Donald Trump has said he will “stay out” of the General Election campaign because he does not want to “complicate it”.

But, apparently unable to resist giving his two cents, just moments later the US President described Boris Johnson as “very capable”.

The president has repeatedly praised the Prime Minister, claiming people call Mr Johnson “Britain’s Trump” because of their similar styles.

– What has Donald Trump said about the General Election so far?

On October 31 – the day the UK was supposed to leave the European Union – Mr Trump said he wished Mr Johnson and Nigel Farage would team up to form an “unstoppable force”.

Describing them as “two brilliant people”, the US president called for the Prime Minister and the leader of the Brexit Party to “get together”, in what was viewed as him encouraging the two men to form an electoral pact.

Mr Trump hailed Mr Johnson as “the exact right guy for the times”, but also criticised his Brexit deal, claiming it hinders trade with the US.

– It would be fair to say Mr Trump likes Mr Johnson, yes?

It would certainly seem so. Speaking at the start of the Nato summit – with just over a week to go before voters go to the polls – Mr Trump said he thinks Mr Johnson is “very capable”, adding: “I think he’ll do a good job.”

At the weekend, when asked if the president will be briefed not to wade into the General Election on his trip, a senior US administration official said the president is “very conscious” of the fact “we do not interfere”, but added: “He also, as I suspect you know, likes Boris Johnson – Prime Minister Johnson, personally.”

Mr Trump said during the summer that Mr Johnson is “exactly what the UK has been looking for”.

– How does Mr Trump feel about Jeremy Corbyn?

Labour leader Jeremy Corbyn
Labour leader Jeremy Corbyn (David Mirzoeff/PA)

While praising Mr Johnson, Mr Trump was less positive about the Labour leader back in October, warning: “Corbyn would be so bad for your country, he’d be so bad, he’d take you on such a bad way. He’d take you into such bad places.”

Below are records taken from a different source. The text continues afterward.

Definition Rep (sh : Shard) (d : Disk) (ss : list bytes) : Prop :=
  ∃ frames tail rest, Holds sh d frames tail rest ∧ ss = entries frames ++ tail.
Definition CleanRep (sh : Shard) (d : Disk) (ss : list bytes) : Prop :=
  ∃ frames tail rest, Holds sh d frames tail rest ∧ ss = entries frames ++ tail ∧ clean sh rest.

Lemma clean_rep sh d ss : CleanRep sh d ss → Rep sh d ss.
Proof. intros (fr&tl&rest&?&?&_). by exists fr, tl, rest. Qed.

Lemma offsets sh d frames tail rest :
  Holds sh d frames tail rest →
  write_offset sh = zlen (region frames ++ terminated tail) ∧ tail_start sh = zlen (region frames) ∧
  default [] (d_file d) = (region frames ++ terminated tail) ++ rest.
Proof.
  intros []. unfold write_offset, tail_start. destruct h_file0 as [(Hz&->&->&->)|[-> Hfs]].
  - by rewrite Hz.
  - pose proof (zlen_nonneg (region frames ++ terminated tail)) as Hn. unfold FOOTER_SIZE in *.
    rewrite (proj2 (Z.eqb_neq _ _)) by lia. simpl. rewrite zlen_app, app_assoc in *. split_and!; [lia..|done].
Qed.

Lemma frames_count frames : frames_ok provider frames → (length frames ≤ Z.to_nat (zlen (region frames)))%nat.
Proof.
  intros Hf. induction Hf as [|[fr ss] frames [(Hne&_) _] _ IH]; [simpl; lia|].
  change (region ((fr, ss) :: frames)) with (fr ++ region frames). rewrite zlen_app.
  pose proof (zlen_nonneg (region frames)). assert (0 < zlen fr) by (destruct fr; [done|unfold zlen; simpl; lia]).
  simpl. lia.
Qed.

(** A walk calls the callback on the strings in order. *)
Lemma for_each_walk {A} (f : A → Z → bytes → A * Result unit StrpoolError) sh d ss acc :
  Rep sh d ss →
  for_each provider f sh d acc
  = match walk f acc 0 ss with (acc, Ok _) => (acc, Ok tt) | (acc, Err e) => (acc, Err e) end.
Proof.
  intros (frames&tail&rest&Hh&->). destruct (offsets _ _ _ _ _ Hh) as (_&Hts&_).
  pose proof (frames_count frames (h_frames _ _ _ _ _ Hh)) as Hfuel.
  unfold for_each. destruct (h_file _ _ _ _ _ Hh) as [(Hz&->&->&_)|[Hd Hfs]]; [by rewrite Hz|].
  pose proof (zlen_nonneg (region frames ++ terminated tail)) as Hn. unfold FOOTER_SIZE in *.
  rewrite (proj2 (Z.eqb_neq _ _)) by lia. rewrite Hd, Hts, walk_app.
  pose proof (frames_loop_ok provider f frames (Z.to_nat (zlen (region frames))) [] (terminated tail ++ rest) acc 0
    (h_frames _ _ _ _ _ Hh) Hfuel) as Hloop.
  simpl in Hloop. change (zlen []) with 0 in Hloop. rewrite Z.add_0_l in Hloop. rewrite Hloop.
  destruct (walk f acc 0 (entries frames)) as [acc' [id|e]]; [|done].
  rewrite (h_tail_len _ _ _ _ _ Hh). destruct (Z.ltb_spec 0 (zlen (terminated tail))) as [Hpos|Hz].
  - rewrite read_middle by done. rewrite entries_loop_terminated by apply (h_tail _ _ _ _ _ Hh).
    by destruct (walk f acc' id tail) as [? [|]].
  - destruct tail as [|s tail]; [done|]. exfalso. change (terminated (s :: tail)) with ((s ++ [0]) ++ terminated tail) in Hz.
    rewrite !zlen_app in Hz. pose proof (zlen_nonneg s). pose proof (zlen_nonneg (terminated tail)).
    change (zlen [0]) with 1 in Hz. lia.
Qed.

(** ** Appending *)

(** What a successful write at the end of the tail leaves *)
Lemma extend_holds sh d frames tail rest ss :
  let payload := terminated ss ++ write_footer_bytes (MkFooter (zlen (terminated (tail ++ ss))) (zlen (entries frames ++ tail ++ ss))) in
  Holds sh d frames tail rest → Forall nul_free ss →
  zlen (terminated (tail ++ ss)) < u32_limit → zlen (entries frames ++ tail ++ ss) < u32_limit →
  let sh' := MkShard (write_offset sh + zlen payload) (zlen (terminated (tail ++ ss)))
    (zlen (entries frames ++ tail ++ ss)) (next_dict_id sh) in
  let d' := MkDisk (Some (write_at (default [] (d_file d)) payload (write_offset sh))) (d_tmp d) in
  ∃ rest', Holds sh' d' frames (tail ++ ss) rest' ∧ (clean sh rest → ss ≠ [] → clean sh' rest').
Proof.
  intros payload Hh Hss Ht Hc sh' d'. destruct (offsets _ _ _ _ _ Hh) as (Hwo&_&Hd).
  set (footer := write_footer_bytes _) in payload.
  exists (footer ++ drop (length payload) rest). split.
  - split; [apply (h_frames _ _ _ _ _ Hh)|by apply Forall_app; split; [apply (h_tail _ _ _ _ _ Hh)|]|done..|].
    right. unfold sh', d', payload. cbn [file_size d_file]. split.
    + rewrite Hd, write_end by done. rewrite terminated_app, <- !app_assoc. done.
    + rewrite Hwo, terminated_app, !zlen_app. unfold footer. rewrite footer_zlen. lia.
  - intros Hclean Hne. unfold clean, sh'. cbn [file_size tail_len entry_count].
    pose proof (zlen_nonneg (region frames ++ terminated tail)). assert (zlen payload ≠ 0).
    { unfold payload, footer. rewrite zlen_app, footer_zlen. pose proof (zlen_nonneg (terminated ss)). unfold FOOTER_SIZE. lia. }
    pose proof (zlen_nonneg payload). rewrite (proj2 (Z.eqb_neq _ _)) by lia.
    rewrite drop_ge; [by rewrite app_nil_r|]. unfold clean in Hclean.
    destruct (file_size sh =? 0); subst rest; [simpl; lia|]. rewrite footer_length. unfold payload, footer.
    rewrite length_app, footer_length. lia.
Qed.

(** The sums [append_many] makes, with their checks *)
Lemma add_tails_ok t ss t' : 0 ≤ t → add_tails t ss = Ok t' → t' = t + zlen (terminated ss) ∧ (ss ≠ [] → t' < u32_limit).
Proof.
  revert t. induction ss as [|s ss IH]; intros t Ht; simpl.
  - intros [= <-]. change (terminated []) with (@nil Z). change (zlen []) with 0. split; [lia|done].
  - unfold checked_add_tail. destruct (u32_limit <=? zlen s + 1); [done|].
    destruct (Z.leb_spec u32_limit (t + (zlen s + 1))) as [|Hlt]; [done|]. intros Ha.
    pose proof (zlen_nonneg s). destruct (IH (t + (zlen s + 1)) ltac:(lia) Ha) as [-> Hb].
    change (terminated (s :: ss)) with ((s ++ [0]) ++ terminated ss). rewrite !zlen_app. change (zlen [0]) with 1.
    split; [lia|]. intros _. destruct ss as [|s' ss]; [simpl in *|specialize (Hb ltac:(done)); lia].
    change (zlen (terminated [])) with 0. lia.
Qed.

Lemma append_as_many o sh d s :
  (∀ id, entry_count sh = id → (append o sh d s).2 = match (append_many o sh d [s]).2 with
    | Ok _ => Ok id | Err e => Err e end) ∧ (append o sh d s).1 = (append_many o sh d [s]).1.
Proof.
  unfold append, append_many, add_tails. destruct (checked_add_tail (tail_len sh) (zlen s + 1)) as [t|e]; [|done].
  change (zlen [s]) with 1. destruct (u32_limit <=? entry_count sh + 1); [done|].
  rewrite terminated_one, <- app_assoc. cbv zeta. destruct (write_all_at _ _ _ _) as [d' [|]]; [|done].
  split; [|done]. by intros id ->.
Qed.

(** Whatever is written after the tail, the shard's strings stay. *)
Lemma overwrite_holds sh d frames tail rest data tmp :
  Holds sh d frames tail rest →
  Holds sh (MkDisk (Some (write_at (default [] (d_file d)) data (write_offset sh))) tmp) frames tail
    (data ++ drop (length data) rest).
Proof.
  intros Hh. destruct (offsets _ _ _ _ _ Hh) as (Hwo&_&Hd). destruct Hh as [Hf Ht Hc Htl Hb Hfile].
  split; [done..|]. cbn [d_file]. rewrite Hd, write_end by done.
  destruct Hfile as [(Hz&->&->&->)|[_ Hfs]]; [by left|right]. by rewrite <- app_assoc.
Qed.

(** An append of several strings that succeeds adds them; one that fails leaves
    the shard in memory as it was, and its strings on disk. *)
Lemma append_many_holds o sh d frames tail rest new sh' d' r :
  Forall nul_free new → Holds sh d frames tail rest → append_many o sh d new = (sh', d', r) →
  match r with
  | Ok ids =>
      ids = imap (λ i _, zlen (entries frames ++ tail) + Z.of_nat i) new ∧
      ∃ rest', Holds sh' d' frames (tail ++ new) rest' ∧ (clean sh rest → clean sh' rest')
  | Err _ => sh' = sh ∧ ∃ rest', Holds sh d' frames tail rest' ∧ (clean sh rest → o = Done → clean sh rest')
  end.
Proof.
  intros Hnew Hh. unfold append_many.
  destruct new as [|s0 new0]; [intros [= <- <- <-]; rewrite app_nil_r; split; [done|by exists rest]|].
  set (new := s0 :: new0) in *. assert (Hne : new ≠ []) by done. clearbody new. clear s0 new0.
  destruct (add_tails (tail_len sh) new) as [t|e] eqn:Hadd; [|intros [= <- <- <-]; split; [done|by exists rest]].
  apply add_tails_ok in Hadd as [Ht Htb]; [|rewrite (h_tail_len _ _ _ _ _ Hh); apply zlen_nonneg]. specialize (Htb Hne).
  rewrite (h_tail_len _ _ _ _ _ Hh), <- zlen_app, <- terminated_app in Ht.
  rewrite (h_count _ _ _ _ _ Hh), <- (zlen_app (_ ++ _)), <- app_assoc. subst t.
  destruct (Z.leb_spec u32_limit (zlen (entries frames ++ tail ++ new))) as [|Hcount];
    [intros [= <- <- <-]; split; [done|by exists rest]|].
  cbv zeta. unfold write_all_at. destruct o as [|n e|e].
  - intros Heq.
    destruct (extend_holds sh d frames tail rest new Hh Hnew Htb Hcount) as (rest'&Hh'&Hcl).
    simplify_eq. split; [done|]. exists rest'. auto.
  - intros Heq. pose proof (overwrite_holds sh d frames tail rest (take n (terminated new ++ write_footer_bytes
      (MkFooter (zlen (terminated (tail ++ new))) (zlen (entries frames ++ tail ++ new))))) (d_tmp d) Hh) as Hov.
    simplify_eq. split; [done|]. by eexists.
  - intros [= <- <- <-]. split; [done|by exists rest].
Qed.

(** ** Sealing *)

(** Dictionaries carry the ids they are asked for by. *)
Definition provider_ok : Prop := ∀ id b, dict_bytes provider id = Ok b → dict_id_of b = Some id.

Lemma compress_dict payload dict_id fr :
  provider_ok → compress_one_frame provider payload dict_id = Ok fr →
  ∃ d, z_compress d payload = Ok fr ∧ match d ≫= dict_id_of with
    | None => d = None | Some id => ∃ b, d = Some b ∧ dict_bytes provider id = Ok b end.
Proof.
  intros Hp Hc. unfold compress_one_frame in Hc. destruct dict_id as [id|].
  - destruct (dict_bytes provider id) as [b|] eqn:Hd; [|done]. exists (Some b). simpl. rewrite (Hp _ _ Hd).
    destruct (z_compress (Some b) payload); simpl in Hc; [|done]. simplify_eq. eauto.
  - exists None. destruct (z_compress None payload); simpl in Hc; [|done]. by simplify_eq.
Qed.

(** A frame decompresses to what was compressed, with the dictionary its own id
    names. *)
Lemma decompress_compress payload dict_id fr :
  provider_ok → compress_one_frame provider payload dict_id = Ok fr → decompress_one_frame provider fr = Ok payload.
Proof.
  intros Hp Hc. destruct (compress_dict _ _ _ Hp Hc) as (d&Hz&Hd). unfold decompress_one_frame. rewrite (z_dict_id _ _ _ Hz).
  destruct (get_frame_content_size fr) eqn:Hs; [|by apply z_content_size in Hz].
  pose proof (z_roundtrip _ _ _ Hz) as Hr. destruct (d ≫= dict_id_of) as [id|].
  - destruct Hd as (b&->&->). by rewrite Hr.
  - subst d. by rewrite Hr.
Qed.

Lemma compress_readable payload dict_id fr :
  provider_ok → compress_one_frame provider payload dict_id = Ok fr → zlen fr ≤ PROBE → readable provider fr payload.
Proof.
  intros Hp Hc Hlen. destruct (compress_dict _ _ _ Hp Hc) as (d&Hz&Hd). split; [by eapply z_nonempty|]. split; [done|].
  split; [intros rest; by eapply z_size|by eapply decompress_compress].
Qed.

(** The frame a seal would write is one a walk finds. *)
Definition frame_fits (sh : Shard) (tail : list bytes) : Prop :=
  ∀ fr, compress_one_frame provider (terminated tail) (next_dict_id sh) = Ok fr → zlen fr ≤ PROBE.

Lemma tmp_holds sh d frames tail rest tmp :
  Holds sh d frames tail rest → Holds sh (MkDisk (d_file d) tmp) frames tail rest.
Proof. intros []. by split. Qed.

Lemma region_app fr fr' : region (fr ++ fr') = region fr ++ region fr'.
Proof. unfold region. by rewrite fmap_app, concat_app. Qed.
Lemma entries_app fr fr' : entries (fr ++ fr') = entries fr ++ entries fr'.
Proof. unfold entries. by rewrite fmap_app, concat_app. Qed.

Mr Corbyn hit back at the criticism, saying Mr Trump was interfering in a bid to “get his friend Boris Johnson elected”.

But when asked on Tuesday whether he could work with Mr Corbyn, the president was more measured and said: “I can work with anybody, I’m a very easy person to work with.”

– What does Mr Johnson say about all of this?

Ahead of Mr Trump arriving in the UK this week, the Prime Minister said: “When you have close friends and allies like the US and the UK, the best thing is for neither side to get involved in each other’s election campaign.”

As Foreign Secretary in 2016, Mr Johnson told Europeans to cease their “collective whinge-o-rama” over Mr Trump’s triumph, and has praised the president for having “many, many good qualities”, celebrating him for having “got the US economy motoring along”.

But Mr Johnson has not always been so positive about the US President. As London mayor in 2015, he described Mr Trump as “clearly out of his mind” and “unfit” for the White House when the then-presidential candidate called for a ban on Muslims entering the US.

– Where does Jeremy Corbyn stand?

The Labour Party has repeatedly claimed that the health service is “on the table” in a post-Brexit trade deal with the US.

Mr Corbyn has written to Mr Trump asking for “reassurances” that US negotiators would not look to push up UK medicine prices by seeking access to the NHS for major American pharmaceutical companies.

Mr Trump said on Tuesday that America wants “nothing to do with” the NHS.

– What do the Liberal Democrats think?

Following the president’s insistence about the NHS, Liberal Democrat foreign affairs spokesman Chuka Umunna said Mr Trump has “repeatedly made clear” that everything, including the NHS, is on the table in future negotiations.

“Like Boris Johnson, Donald Trump is hardly known for his honesty. Voters will rightly take these comments with a lorry load of salt,” Mr Umunna said.

Lib Dem leader Jo Swinson has previously said Mr Johnson is “modelling himself” on the US president.

Ms Swinson said that that while she would not refuse to engage with Mr Trump there is a “big difference between having a relationship and engaging, and rolling out the red carpet”, which is what she said the Tory Government has done.